Government borrowing came in lower than estimated in May, but there is little else in the state of the country’s economy to be cheery about. Following more than a year of lockdowns and heavy borrowing, the national debt stands at £2.2 trillion and a former Chancellor has warned there is a big risk of inflation spiralling out of control.
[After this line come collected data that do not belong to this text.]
(** X23: a background refresh.  The goroutine started by [launchRefresh]
    enters the group under the key followed by [":refresh"] and calls the
    fetch closure under a context of its own.  When the fetch fails,
    nothing is written to the store and the failure is logged at debug
    level only.  When it succeeds, the payload is written once, under the
    key itself and with the configured TTL; a failure of that write is
    logged as a warning.  In every case the goroutine ends without a
    panic. *)
Theorem refreshTask_run
    (W : Type) (env : Seq.Env W) (h : Member.Handler) (key : string)
    (fetch : Effects.FetchFn) (payload : string) (ferr serr : option error)
    (w w1 w2 : W) :
  let background := HTTP.WithTimeout HTTP.Background
                      (Member.RequestTimeout (Member.cfg h)) in
  let fetched := Effects.Fetch fetch background in
  let stored := Effects.CacheSet (HTTP.WithTimeout HTTP.Background (2 * Member.second))
                  key payload (Member.CacheTTL (Member.cfg h)) in
  let missed := fun e => Effects.Log Effects.LDebug "background refresh failed"
                           [("key", key); ("error", e)]%string in
  let warned := fun e => Effects.Log Effects.LWarn "refresh cache store failed"
                           [("key", key); ("error", e)]%string in
  env _ fetched w = ((payload, ferr), w1) ->
  env _ stored w1 = (serr, w2) ->
  Seq.run env (Member.refreshTask h key fetch) w =
    match ferr with
    | Some e =>
        (Some tt, snd (env _ (missed e) w1),
         [Seq.EvFlight (key ++ ":refresh"); Seq.EvCall fetched (payload, Some e);
          Seq.EvCall (missed e) tt])
    | None =>
        (Some tt,
         match serr with
         | Some e => snd (env _ (warned e) w2)
         | None => w2
         end,
         [Seq.EvFlight (key ++ ":refresh"); Seq.EvCall fetched (payload, None);
          Seq.EvCall stored serr]
         ++ match serr with
            | Some e => [Seq.EvCall (warned e) tt]
            | None => []
            end)%list
    end.
Proof.
  intros background fetched stored missed warned Hfetch Hset.
  unfold Member.refreshTask, Member.fetchAndStore, Member.storeWithTTL, Effects.call.
  cbn [Effects.bind Seq.run]. fold background. fold fetched. rewrite Hfetch.
  destruct ferr as [e |]; cbn [Effects.bind Seq.run fst snd].
  - unfold missed. destruct (env _ (Effects.Log _ _ _) w1) as [[] w3]. reflexivity.
  - fold stored. rewrite Hset.
    destruct serr as [e |]; cbn [Effects.bind Seq.run fst snd]; [| reflexivity].
    unfold warned. destruct (env _ (Effects.Log _ _ _) w2) as [[] w3]. reflexivity.
Qed.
The MailOnline has the story.
The Government was in the red by £24.3 billion last month, down from £43.8 billion a year earlier at the height of the pandemic – and crucially below the Office for Budget Responsibility’s forecasts.
However, the figure was still the second highest on record for the month and £18.9 billion more than in May 2019 before the pandemic struck, while national debt now stands at a staggering £2.2 trillion.
The grim fiscal backdrop was highlighted as former Chancellor Ken Clarke warned that there is a “big risk” of inflation running out of control – and urged Mr Sunak to raise more revenue now to make the Government less vulnerable to a resulting spike in interest payments.
Responding to the figures, Mr Sunak reiterated his pledge to “get the public finances on a sustainable footing”.
“That’s why at the Budget in March I set out the difficult but necessary steps we are taking to keep debt under control in the years to come,” he added.
Concerns over the rebounding economy overheating and causing an inflation spike have been intensifying after the headline rate surged ahead of expectations to hit 2.1% last month.
In the U.S. it is also at worryingly high levels, as Joe Biden pours money into stimulating the economy.
Mr Sunak has been wrestling with Boris Johnson over how to fund ambitious “levelling up” spending commitments and a new social care plan.
Downing Street has insisted that the “triple lock” on the state pension will stay in place, even though the warping effects of furlough could mean it rises by 6% this year.
Number 10 also says the manifesto commitment not to raise income tax, national insurance or VAT in this parliament stands – even though the respected IFS think-tank says that makes it “extremely difficult” for the Chancellor to find ways of raising money.